WHAT YOU SHOULD DO — Using the listing below, return every line that includes "exception".

RECORDED DATA —
*** Block opens ***

(** * Order/customer backend: sanitizers, visibility gate, pagination

    A shallow embedding of the request-handling core of the backend
    (controllers [orders], [customers] and the [middlewares/sanitize]
    helpers) together with the properties of its specification.

    Conventions of the embedding:
    - JavaScript values are the inductive [JsValue]; an object is the
      list of its own enumerable entries in [Object.entries] order.
    - A thrown exception is the [Throw] branch of [Outcome]; the error
      classes of the repository are [BadRequestError] and
      [NotFoundError], every other exception ([TypeError],
      [SyntaxError], driver errors) is [InternalError].
    - Numbers are exact integers with an explicit [NaN] (amounts are
      counted in the smallest currency unit).
    - Strings are byte strings; every character the code inspects is
      ASCII. *)

From Stdlib Require Import String Ascii ZArith List Bool Lia Permutation.
Import ListNotations.

Open Scope string_scope.
Open Scope Z_scope.

Set Warnings "-register-all".

(** ** Outcomes of a computation that may throw *)

Inductive HttpError : Type :=
| BadRequestError
| NotFoundError
| InternalError.

Inductive Outcome (A : Type) : Type :=
| Ok (a : A)
| Throw (e : HttpError).

Arguments Ok {A} a.
Arguments Throw {A} e.

Definition bind {A B : Type} (c : Outcome A) (k : A -> Outcome B) : Outcome B :=
  match c with
  | Ok a => k a
  | Throw e => Throw e
  end.

Notation "x <- c ;; k" := (bind c (fun x => k))
  (at level 61, c at next level, right associativity).

Definition throws {A : Type} (c : Outcome A) (e : HttpError) : Prop :=
  c = Throw e.

Definition returns {A : Type} (c : Outcome A) : Prop :=
  exists a, c = Ok a.

(** ** JavaScript values *)

Inductive JsNumber : Type :=
| NaN
| Num (z : Z).

Inductive JsValue : Type :=
| JUndefined
| JNull
| JBool (b : bool)
| JNum (n : JsNumber)
| JStr (s : string)
| JDate (time : JsNumber)
| JArr (items : list JsValue)
| JObj (fields : list (string * JsValue)).

Definition Fields : Type := list (string * JsValue).

(** [obj[key]] *)
Fixpoint get_field (key : string) (fields : Fields) : JsValue :=
  match fields with
  | [] => JUndefined
  | (k, v) :: rest => if String.eqb k key then v else get_field key rest
  end.

(** [obj[key] = value] *)
Fixpoint set_field (key : string) (value : JsValue) (fields : Fields) : Fields :=
  match fields with
  | [] => [(key, value)]
  | (k, v) :: rest =>
      if String.eqb k key then (k, value) :: rest
      else (k, v) :: set_field key value rest
  end.

(** [{...a, ...b}] *)
Definition spread (a b : Fields) : Fields :=
  fold_left (fun acc kv => set_field (fst kv) (snd kv) acc) b a.

(** ToBoolean *)
Definition truthy (v : JsValue) : bool :=
  match v with
  | JUndefined | JNull => false
  | JBool b => b
  | JNum NaN => false
  | JNum (Num z) => negb (z =? 0)
  | JStr s => negb (String.eqb s "")
  | JDate _ | JArr _ | JObj _ => true
  end.

(** [typeof v === 'object' && v !== null] *)
Definition is_object (v : JsValue) : bool :=
  match v with
  | JDate _ | JArr _ | JObj _ => true
  | _ => false
  end.

(** [s.startsWith('$')] *)
Definition startsWith_dollar (s : string) : bool :=
  match s with
  | String c _ => Ascii.eqb c "$"
  | EmptyString => false
  end.

(** The decimal spelling of an array index, as [Object.entries] gives it. *)
Definition digit_char (d : nat) : ascii :=
  ascii_of_nat (48 + d).

Fixpoint index_key_aux (fuel n : nat) (acc : string) : string :=
  match fuel with
  | O => acc
  | S fuel' =>
      let acc' := String (digit_char (Nat.modulo n 10)) acc in
      if Nat.ltb n 10 then acc' else index_key_aux fuel' (Nat.div n 10) acc'
  end.

Definition index_key (n : nat) : string :=
  index_key_aux (S n) n "".

(** ** sanitizeSearch (middlewares/sanitize/sanitizeSearch.ts) *)

(** [s.replace(/[class]/g, f)] for a single-character pattern. *)
Fixpoint replace_each (f : ascii -> string) (s : string) : string :=
  match s with
  | EmptyString => EmptyString
  | String c rest => f c ++ replace_each f rest
  end.

Definition backslash : ascii := "\"%char.
Definition single_quote : ascii := "'"%char.
Definition double_quote : ascii := "034"%char.

(** The class [[.*+?^${}()|[\]\\]]. *)
Definition is_regex_meta (c : ascii) : bool :=
  existsb (Ascii.eqb c)
    ["."; "*"; "+"; "?"; "^"; "$"; "{"; "}"; "("; ")"; "|"; "["; "]"; "\"]%char.

(** [.replace(/[.*+?^${}()|[\]\\]/g, '\\$&')] *)
Definition escape_meta (c : ascii) : string :=
  if is_regex_meta c then String backslash (String c EmptyString)
  else String c EmptyString.

(** [.replace(/\\/g, '\\\\')] *)
Definition double_backslash (c : ascii) : string :=
  if Ascii.eqb c backslash then String backslash (String backslash EmptyString)
  else String c EmptyString.

(** [.replace(/'/g, '\\\'')] *)
Definition escape_single_quote (c : ascii) : string :=
  if Ascii.eqb c single_quote then String backslash (String single_quote EmptyString)
  else String c EmptyString.

(** [.replace(/"/g, '\\"')] *)
Definition escape_double_quote (c : ascii) : string :=
  if Ascii.eqb c double_quote then String backslash (String double_quote EmptyString)
  else String c EmptyString.

Definition sanitizeSearch (input : string) : string :=
  replace_each escape_double_quote
    (replace_each escape_single_quote
       (replace_each double_backslash
          (replace_each escape_meta input))).

(** The escaping the specification words describe: every regex
    metacharacter of the input is preceded by exactly one backslash and
    nothing else changes. *)
Definition escape_once_spec (input : string) : string :=
  replace_each escape_meta input.

(** ** sanitizeQueryParams (middlewares/sanitize/sanitizeQueryParams.ts) *)

(** [Object.entries] of a string: one entry per character. *)
Fixpoint string_entries (i : nat) (s : string) : Fields :=
  match s with
  | EmptyString => []
  | String c rest => (index_key i, JStr (String c EmptyString)) :: string_entries (S i) rest
  end.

*** Block closes ***

FINISHED TASK —
    - A thrown exception is the [Throw] branch of [Outcome]; the error
      [NotFoundError], every other exception ([TypeError],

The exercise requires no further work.